The facilities of the Kakum National Park also include an informative visitor center, a souvenir shop and a café.
Cape Coast Castle
the largest slave castle in the world
There are no exact figures, because nobody counted the slaves who were dragged from Africa, especially to America. The “black ivory” was nothing more than a human commodity for the slave traders. Whoever visits the Cape Coast Castle in today’s Ghana, gets an intense impression of the hell that these unfortunate creatures had to endure in the former metropolis of the so-called “Gold Coast” in the west of the African continent. Cape Coast Castle is the stone reminder of one of the darkest chapters of mankind, because the white citadel was the largest slave castle in the world.
Obama also visited the museum
The port city in the south of Ghana was once something of an idyll in a green setting. But then with the history of the slave trade, a deep shadow fell on this region. Today, even after four centuries, the well-preserved complex is a museum that you should definitely see on a trip to the west of the Black Continent. Just like the American President Barrack Obama, who visited the UNESCO World Heritage Site a few years ago. For him, too, it was a visit to a transshipment point for people on their way to the “New World”.
A church as a blatant contradiction
Previously unimaginable hygienic conditions prevailed in the underground dungeons. Up to a thousand men and five hundred women were housed in separate dungeons at Cape Coast Castle. Most lost their lives before being chained to the ships in America. They passed a “door of no return”. It was a journey of no return for everyone. Today visitors find it a stark contradiction that the castle of the slaves also had a church. The Society of the Propagation of Gospel was the first Anglican church on the Gold Coast. Between 1444 and 1869, when Portugal became the last European country to ban the slave trade, around eleven million people were abducted from Africa. Many from Cape Coast Castle in Ghana.

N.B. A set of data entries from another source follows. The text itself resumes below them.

(** X18. Once a binding that is not a literal default has led to a solution,
    the loop over the bindings of a round stops at the first literal
    default: neither it nor any binding after it is attempted. *)
Theorem tryBindings_stops_at_first_literal
  (typeVar : TypeVariable) (pre post : list (Ty * bool))
  (literal : Ty * bool) (st : St) :
  Forall (fun b : Ty * bool => snd b = false) pre ->
  snd literal = true ->
  fst (tryBindings St solveWithBinding typeVar pre false false st) = true ->
  tryBindings St solveWithBinding typeVar (pre ++ literal :: post)
              false false st =
  tryBindings St solveWithBinding typeVar pre false false st.
Proof.
  intros Hpre Hlit Hsolved. rewrite tryBindings_app by assumption.
  cbn [tryBindings]. rewrite Hlit, Hsolved. cbn.
  rewrite <- Hsolved at 1. now destruct (tryBindings _ _ _ pre _ _ _).
Qed.

Lemma noteVisited_spec (bindings : list (Ty * bool)) (explored : list Ty)
  (c : Ty) :
  In c (noteVisited bindings explored) <->
  In c explored \/
  In c (map (fun b => getCanonicalType (fst b)) bindings).
Proof.
  unfold noteVisited. revert explored.
  induction bindings as [|b bindings IH]; intros explored; cbn.
  - tauto.
  - rewrite IH.
    destruct (setInsert_spec (getCanonicalType (fst b)) explored)
      as [[Hin ->]|[Hn ->]]; cbn.
    + split; [tauto|]. intros [H|[<-|H]]; auto.
    + tauto.
Qed.

Lemma literalAlternatives_spec (tvc : TypeVariableConstraints)
  (newBindings : list (Ty * bool)) (explored : list Ty) :
  exists added,
    fst (literalAlternatives tvc (newBindings, explored))
      = newBindings ++ added /\
    (forall b, In b added ->
       snd b = true /\ ~ In (getCanonicalType (fst b)) explored /\
       exists c, In c (ConformsToConstraints tvc) /\
                 getDefaultType (getProtocol c) <> None /\
                 In (fst b) (getAlternativeLiteralTypes (getProtocol c))) /\
    NoDup (map (fun b => getCanonicalType (fst b)) added) /\
    (forall c, In c (snd (literalAlternatives tvc (newBindings, explored)))
       <-> In c explored \/
           In c (map (fun b => getCanonicalType (fst b)) added)).
Proof.
  unfold literalAlternatives.
  generalize (ConformsToConstraints tvc) as l.
  intros l. revert newBindings explored.
  induction l as [|k l IH]; intros newBindings explored.
  - exists []. cbn. rewrite app_nil_r. split; [reflexivity|].
    split; [intros b []|]. split; [constructor|]. intros c. tauto.
  - cbn [fold_left].
    destruct (getDefaultType (getProtocol k)) as [d|] eqn:D.
    + destruct (addUnexplored_spec true
                  (getAlternativeLiteralTypes (getProtocol k))
                  newBindings explored)
        as (a1 & E1 & B1 & N1 & _ & X1).
      destruct (addUnexplored true _ (newBindings, explored))
        as [nb1 ex1]. cbn [fst snd] in *. subst nb1.
      destruct (IH (newBindings ++ a1) ex1) as (a2 & E2 & B2 & N2 & X2).
      exists (a1 ++ a2). rewrite E2, <- app_assoc.
      split; [reflexivity|]. split; [|split].
      * intros b Hb. apply in_app_or in Hb. destruct Hb as [Hb|Hb].
        -- destruct (B1 b Hb) as (H1 & H2 & H3).
           split; [assumption|]. split; [assumption|].
           exists k. split; [now left|]. split; [congruence | assumption].
        -- destruct (B2 b Hb) as (H1 & H2 & c & H3 & H4).
           split; [assumption|]. split.
           ++ intros Hin. apply H2. apply X1. now left.
           ++ exists c. split; [now right | assumption].
      * rewrite map_app. apply NoDup_app; [assumption | assumption |].
        intros c H1 H2. apply in_map_iff in H2.
        destruct H2 as (b & Eb & Hb).
        destruct (B2 b Hb) as (_ & Hn & _). apply Hn. rewrite Eb.
        apply X1. now right.
      * intros c. rewrite X2, X1, map_app, in_app_iff. tauto.
    + destruct (IH newBindings explored) as (a2 & E2 & B2 & N2 & X2).
      exists a2. split; [assumption|]. split; [|split; assumption].
      intros b Hb. destruct (B2 b Hb) as (H1 & H2 & c & H3 & H4).
      split; [assumption|]. split; [assumption|].
      exists c. split; [now right | assumption].
Qed.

With around 2.5 million inhabitants, Kumasi is the second largest city in Ghana and at the same time the capital of the Ashanti region. The city, which is centrally located in the south of Ghana, has the largest market in Ghana. In the hustle and bustle of the market it is difficult for holidaymakers to find their way around and it is reminiscent of a labyrinth. Thousands of small stands – some of which can be set up side by side as you like, some of which are thematically organized – can be discovered here. Tourists can spend several days here and simply soak up the numerous impressions, smells as well as the mood and atmosphere. That is why a visit to Kumasi is often a part of the program for individual or group tours in Africa. A special highlight of the market in Kumasi is a train that runs on very narrow tracks right through the crowd.

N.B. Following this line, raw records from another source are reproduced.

(** * NBA player statistics pipeline: scraper, store, efficiency rating

    A shallow embedding of [main.py]: the header sanitizer and row extractor of
    [scrape_nba_player_data], the store built by [create_nba_database], the
    rating computed and written back by [PER_calculator], and the rankings
    of [print_top_players] and [print_top_players_by_team].

    Conventions.
    - Python text is a [string] whose characters are the code points 0..255,
      classified as Python classifies them ([str.isdigit], [str.isspace],
      the [\w] class of [re]).
    - Python floats are binary64, the kernel's primitive [float]; the only
      float operation of the program that can raise is the division.
    - An unhandled Python exception is a [Fault]; a computation that touches
      the store returns the store as the open connection sees it together
      with the outcome (commit and rollback are not modelled).
    - The page is given as BeautifulSoup presents it: the rows of the table
      [per_game_stats], each with its header and data cells in order.
    - A statement whose text is built from the headers is read with each
      header as one word of it, which is what a header returned by the scrape
      is; SQLite's reserved words among them are rejected as it rejects
      them. *)

From Stdlib Require Import ZArith NArith Ascii String List Bool Floats Lia.
From stdpp Require Import base option list gmap strings sorting.

(** ** Python runtime *)

Inductive fault : Set :=
  | IndexError | ValueError | TypeError | ZeroDivisionError
  | AttributeError | OperationalError | IntegrityError.

Inductive result (A : Type) : Type :=
  | Ok (a : A)
  | Fault (e : fault).
Arguments Ok {A} a.
Arguments Fault {A} e.

#[global] Instance result_ret : MRet result := @Ok.
#[global] Instance result_bind : MBind result :=
  λ A B f m, match m with Ok a => f a | Fault e => Fault e end.

Definition is_ok {A} (r : result A) : bool :=
  match r with Ok _ => true | Fault _ => false end.

Module Text.

Definition code (c : ascii) : N := N_of_ascii c.

Definition between (lo hi n : N) : bool := ((lo <=? n) && (n <=? hi))%N.

(** [str.isdigit] on one character. *)
Definition isdigit (c : ascii) : bool :=
  let n := code c in
  between 48 57 n || between 178 179 n || (n =? 185)%N.

(** [str.isspace] on one character: what [str.strip()] removes. *)
Definition isspace (c : ascii) : bool :=
  let n := code c in
  between 9 13 n || between 28 32 n || (n =? 133)%N || (n =? 160)%N.

(** The class [\w] of [re] on a [str] pattern: alphanumerics and [_]. *)
Definition isword (c : ascii) : bool :=
  let n := code c in
  between 48 57 n || between 65 90 n || (n =? 95)%N || between 97 122 n
  || (n =? 170)%N || between 178 179 n || (n =? 181)%N || between 185 186 n
  || between 188 190 n || between 192 214 n || between 216 246 n
  || between 248 255 n.

Fixpoint lstrip (s : string) : string :=
  match s with
  | String c s' => if isspace c then lstrip s' else s
  | EmptyString => EmptyString
  end.

Fixpoint rstrip (s : string) : string :=
  match s with
  | String c s' =>
      match rstrip s' with
      | EmptyString => if isspace c then EmptyString else String c EmptyString
      | r => String c r
      end
  | EmptyString => EmptyString
  end.

(** [s.strip()] *)
Definition strip (s : string) : string := rstrip (lstrip s).

(** [s.replace("%", "Pct")] *)
Fixpoint replace_percent (s : string) : string :=
  match s with
  | String c s' =>
      if Ascii.eqb c "%" then String "P" (String "c" (String "t" (replace_percent s')))
      else String c (replace_percent s')
  | EmptyString => EmptyString
  end.

(** [re.sub(r'\W+', '', s)]: every run of non-word characters is deleted. *)
Fixpoint sub_nonword (s : string) : string :=
  match s with
  | String c s' => if isword c then String c (sub_nonword s') else sub_nonword s'
  | EmptyString => EmptyString
  end.

(** ASCII case folding, as SQLite compares identifiers. *)
Definition lower (c : ascii) : ascii :=
  if between 65 90 (code c) then ascii_of_N (code c + 32) else c.

Fixpoint casefold (s : string) : string :=
  match s with
  | String c s' => String (lower c) (casefold s')
  | EmptyString => EmptyString
  end.

Fixpoint all_chars (p : ascii → bool) (s : string) : bool :=
  match s with
  | String c s' => p c && all_chars p s'
  | EmptyString => true
  end.

End Text.

(** ** The parsed page *)

Inductive cell : Set :=
  | th (text : string)
  | td (text : string).

(** A table row: its cells in document order. *)
Definition tr : Set := list cell.

(** [soup.find("table", {"id": "per_game_stats"})]: the rows of the statistics
    table, or [None] when the page has no such table. *)
Record soup : Set := { per_game_stats : option (list tr) }.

The gigantic, lively market, which is about 11 soccer fields in size, is certainly one of the largest and narrowest markets in Africa. Visitors can plunge into the bustle here and explore the maze of small alleys. You can buy everything imaginable here: food, spices, clothes, toys, used shoes, colorful fabrics, traditional Ashanti clothing, jewelry, batik fabrics and much more. A big advantage here compared to pure tourist markets is that holidaymakers are not pressured to buy. The target group of most traders are the locals, as they shop here every day like in a normal supermarket.